When I was teaching drum lessons, students would complain that they weren’t getting better. I would ask how much they practiced since the last lesson and then listen to the excuses. I would tell them that if they really want to get better, they need to spend 3-4 days a week practicing for at least 15 minutes. Just taking lessons from me was not going to make them improve. The purpose of the lesson is for me to teach them what they need to practice, but practice is where things happen. I would explain that they can’t do 60 minutes on 1 day and call it a week. They need to practice almost every day.

I would cover the principle of practice with students up front and they would agree. They would be dedicated for a week or so and then fizzle out. Just like golf, drumming is hard. If you take a second and try to make each arm and leg do something different, you will get what I mean. The basic rock beat is to have your right hand tap a repeating 4 count, your right foot tap on the 1 and 3, and your left hand taps on the 2 and 4. To add some spice with 4-way independence, have your left foot tap on every 1 count. Once you have that down, you need to double the times that your right hand is tapping counting, “1 and 2 and 3 and 4 and”. If you have never played drums before and was able do that with ease at a pretty fast pace, I would buy some drums today and rock out! People usually can't, BUT I can usually teach someone how to do that in less than 30 minutes. It’s very slow at first, and then slightly faster, then faster and faster. Now you have all had your first drum lesson for free.

I'm not a golf teacher (yet), but I believe the same principle applies. Sadly, most drum students give up after a month or so. This is why there are so many used drum sets for sale on Craig's List. It doesn’t make sense to take lessons unless you are willing to put in practice time on your own. “Why do I need an instructor if all I have to do is practice?” you might ask. The instructor is there to check up on you and make sure you are going the right direction much like an airplane pilot is monitoring the navigational instruments and making adjustments. Sometimes they have to make major adjustments and other times a small one, but they can only make one adjustment at a time.

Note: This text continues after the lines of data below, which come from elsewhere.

(** Between pieces: [v] when a word has just ended. *)
Definition between (cost : Z) (v : bool) : scan := Scan cost 0 false v.
Lemma step_plain c v x : plain_byte x -> cost_step (between c v) x = between (if v then c else c + 1) true.
Proof.
  intros Hx. assert (forall y, y ∈ [123; 91; 34; 39] ++ separators -> (x =? y) = false) as Hy by (intros y Hy; apply Z.eqb_neq; intros ->; by apply Hx).
  unfold cost_step, between. change (negb (0 =? 0)) with false. cbn iota. rewrite !Hy by (apply (bool_decide_unpack _); exact I). cbn [orb].
  rewrite bool_decide_eq_false_2; [done|]. intros Hin. apply Hx. apply elem_of_app. by right.
Qed.
Lemma scan_word s : forall c, Forall plain_byte s -> foldl cost_step (between c true) s = between c true.
Proof. induction s as [|x s IH]; intros c; [done|]. intros [Hx Hs]%Forall_cons. cbn [foldl]. rewrite step_plain by done. by apply IH. Qed.
Lemma scan_quoted q s : quoted q s -> is_quote q -> forall c v, foldl cost_step (Scan c q false v) s = between c v.
Proof.
  intros Hs Hq. assert ((q =? 0) = false /\ (q =? 92) = false) as [H0 H92] by (destruct Hq as [->| ->]; done).
  induction Hs as [|x s H1%Z.eqb_neq H2%Z.eqb_neq _ IH|x s _ IH]; intros c v; cbn [foldl cost_step]; rewrite H0; cbn [negb].
  - rewrite H92, Z.eqb_refl. done.
  - rewrite H1, H2. apply IH.
  - cbn. rewrite H0. apply IH.
Qed.
Lemma scan_unclosed q s : unclosed q s -> is_quote q -> forall c v, sc_cost (foldl cost_step (Scan c q false v) s) = c.
Proof.
  intros Hs Hq. assert ((q =? 0) = false) as H0 by (destruct Hq as [->| ->]; done).
  induction Hs as [| |x s H1%Z.eqb_neq H2%Z.eqb_neq _ IH|x s _ IH]; intros c v; cbn [foldl cost_step]; rewrite ?H0; cbn [negb]; try done.
  - rewrite H1, H2. apply IH.
  - cbn. rewrite H0. apply IH.
Qed.
Lemma scan_piece t c v : piece_ok t -> v && is_word t = false -> foldl cost_step (between c v) (piece_bytes t) = between (c + piece_cost t) (is_word t).
Proof.
  destruct t as [| |q s|s|x]; cbn [piece_ok piece_bytes piece_cost is_word]; intros Hok Hv; rewrite ?andb_true_r in Hv; subst.
  - done.
  - done.
  - destruct Hok as [Hq Hs]. cbn [foldl]. replace (cost_step (between c v) q) with (Scan (c + 1) q false false) by (by destruct Hq as [->| ->]). by apply scan_quoted.
  - destruct Hok as [Hne Hs], s as [|x s]; [done|]. apply Forall_cons in Hs as [Hx Hs]. cbn [foldl]. rewrite step_plain by done. by apply scan_word.
  - unfold separators in Hok. rewrite Z.add_0_r. set_unfold in Hok. destruct_or! Hok; subst; done.
Qed.
Lemma scan_pieces ts : forall c v, Forall piece_ok ts -> spaced ts -> match ts with t :: _ => v && is_word t = false | [] => True end ->
  exists v', foldl cost_step (between c v) (concat (piece_bytes <$> ts)) = between (c + sumZ (piece_cost <$> ts)) v'.
Proof.
  induction ts as [|t ts IH]; intros c v Hok Hsp Hv; [exists v; unfold sumZ; cbn; by rewrite Z.add_0_r|].
  apply Forall_cons in Hok as [Ht Hok]. cbn [fmap list_fmap concat]. rewrite foldl_app, scan_piece by done.
  destruct (IH (c + piece_cost t) (is_word t) Hok) as [v' ->]; [by destruct ts, Hsp|by destruct ts, Hsp|]. exists v'. unfold sumZ. cbn. f_equal. lia.
Qed.
(** Where a string ends, if it does. *)
Lemma quote_split q n : forall s, (length s <= n)%nat -> q <> 92 -> (exists a b, s = a ++ b /\ quoted q a) \/ unclosed q s.
Proof.
  induction n as [|n IH]; intros [|c s] Hn Hq; try (right; apply Unclosed_end); cbn in Hn; [lia|]. destruct (decide (c = q)) as [->|Hc]; [left; exists [q], s; split; [done|constructor]|].
  destruct (decide (c = 92)) as [->|Hb].
  - destruct s as [|d s]; [right; constructor|]. destruct (IH s) as [(a & b & -> & Ha)|Hu]; [cbn in Hn; lia|done| |right; by constructor].
    left. exists (92 :: d :: a), b. split; [done|by constructor].
  - destruct (IH s) as [(a & b & -> & Ha)|Hu]; [lia|done| |right; by constructor]. left. exists (c :: a), b. split; [done|by constructor].
Qed.
Lemma cut_exists n : forall b, (length b <= n)%nat -> exists ts tail, cut_ok ts tail /\ b = text_of ts tail.
Proof.
  induction n as [|n IH]; intros [|c b] Hn; try (by exists [], []); cbn in Hn; [lia|].
  assert (forall t b', piece_ok t -> is_word t = false -> c :: b = piece_bytes t ++ b' -> (length b' <= n)%nat -> exists ts tail, cut_ok ts tail /\ c :: b = text_of ts tail) as Hcons.
  { intros t b' Ht Hw -> Hl. destruct (IH b' Hl) as (ts & tail & (H1 & H2 & H3) & ->). exists (t :: ts), tail. split; [|unfold text_of; cbn; by rewrite <-app_assoc].
    split_and!; [by constructor| |done]. cbn. destruct ts; [done|]. by rewrite Hw. }
  destruct (decide (c = 123)) as [->|H1]; [apply (Hcons PObject b); done || lia|]. destruct (decide (c = 91)) as [->|H2]; [apply (Hcons PArray b); done || lia|].
  destruct (decide (c ∈ separators)) as [Hs|Hs]; [apply (Hcons (PSep c) b); done || lia|].
  destruct (decide (c = 34 \/ c = 39)) as [Hq|Hq].
  - destruct (quote_split c n b ltac:(lia)) as [(a & b' & -> & Ha)|Hu]; [destruct Hq; lia| |].
    + apply (Hcons (PString c a) b'); [by split|done|done|]. rewrite length_app in Hn. lia.
    + exists [], (c :: b). split; [|done]. by repeat split.
  - destruct (IH b ltac:(lia)) as (ts & tail & (Ho & Hp & Hta) & ->).
    assert (plain_byte c) as Hc by (unfold plain_byte; rewrite elem_of_app; intros [Hin|]; [|done]; set_unfold in Hin; tauto).
    assert (forall s ts', Forall plain_byte s -> Forall piece_ok ts' -> spaced (PWord s :: ts') -> c :: text_of ts tail = c :: s ++ text_of ts' tail ->
      exists ts tail', cut_ok ts tail' /\ c :: s ++ text_of ts' tail = text_of ts tail') as Hword.
    { intros s ts' Hs' Ho' Hp' _. exists (PWord (c :: s) :: ts'), tail. split; [|unfold text_of; cbn; by rewrite <-app_assoc].
      split_and!; [constructor; [split; [done|by constructor]|done]|by destruct ts'|done]. }
    destruct ts as [|[| |q s|s|x] ts]; [apply (Hword [] []); done|apply (Hword [] (PObject :: ts)); done|apply (Hword [] (PArray :: ts)); done|apply (Hword [] (PString q s :: ts)); done| |apply (Hword [] (PSep x :: ts)); done].
    apply Forall_cons in Ho as [[_ Hw] Ho]. replace (text_of (PWord s :: ts) tail) with (s ++ text_of ts tail) by (unfold text_of; cbn; by rewrite app_assoc).
    apply Hword; [done|done|done|]. unfold text_of. cbn. by rewrite <-app_assoc.
Qed.
Lemma cost_step_bounds s c : sc_cost s <= sc_cost (cost_step s c) <= sc_cost s + P4_JSON_COST_OBJECT.
Proof. destruct s as [cost q e v]. unfold cost_step, P4_JSON_COST_OBJECT, P4_JSON_COST_ARRAY, P4_JSON_COST_OTHER. repeat case_match; cbn; lia. Qed.
Lemma cost_bounds b : forall s, sc_cost s <= sc_cost (foldl cost_step s b) <= sc_cost s + P4_JSON_COST_OBJECT * Z.of_nat (length b).
Proof.
  induction b as [|c b IH]; intros s; cbn [foldl length]; [lia|]. pose proof (cost_step_bounds s c). specialize (IH (cost_step s c)). lia.
Qed.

The plane will not change course if the rudder and ailerons do not respond. This would be like a student who doesn’t practice.

I think that most instructors teach something different on each lesson to make the student feel like they are getting value for their money, even if the student has not progressed from the last lesson. I think they are doing a major disservice to the student even though the student is more likely to stay engaged for more lessons. The student thinks that they are progressing when they really aren’t, and after a few months, their scorecard will confirm that. A math teacher does not progress to calculation before a student is competent with addition and subtraction. I hope not at least. If a student sees results from good teaching, they will be a student for life.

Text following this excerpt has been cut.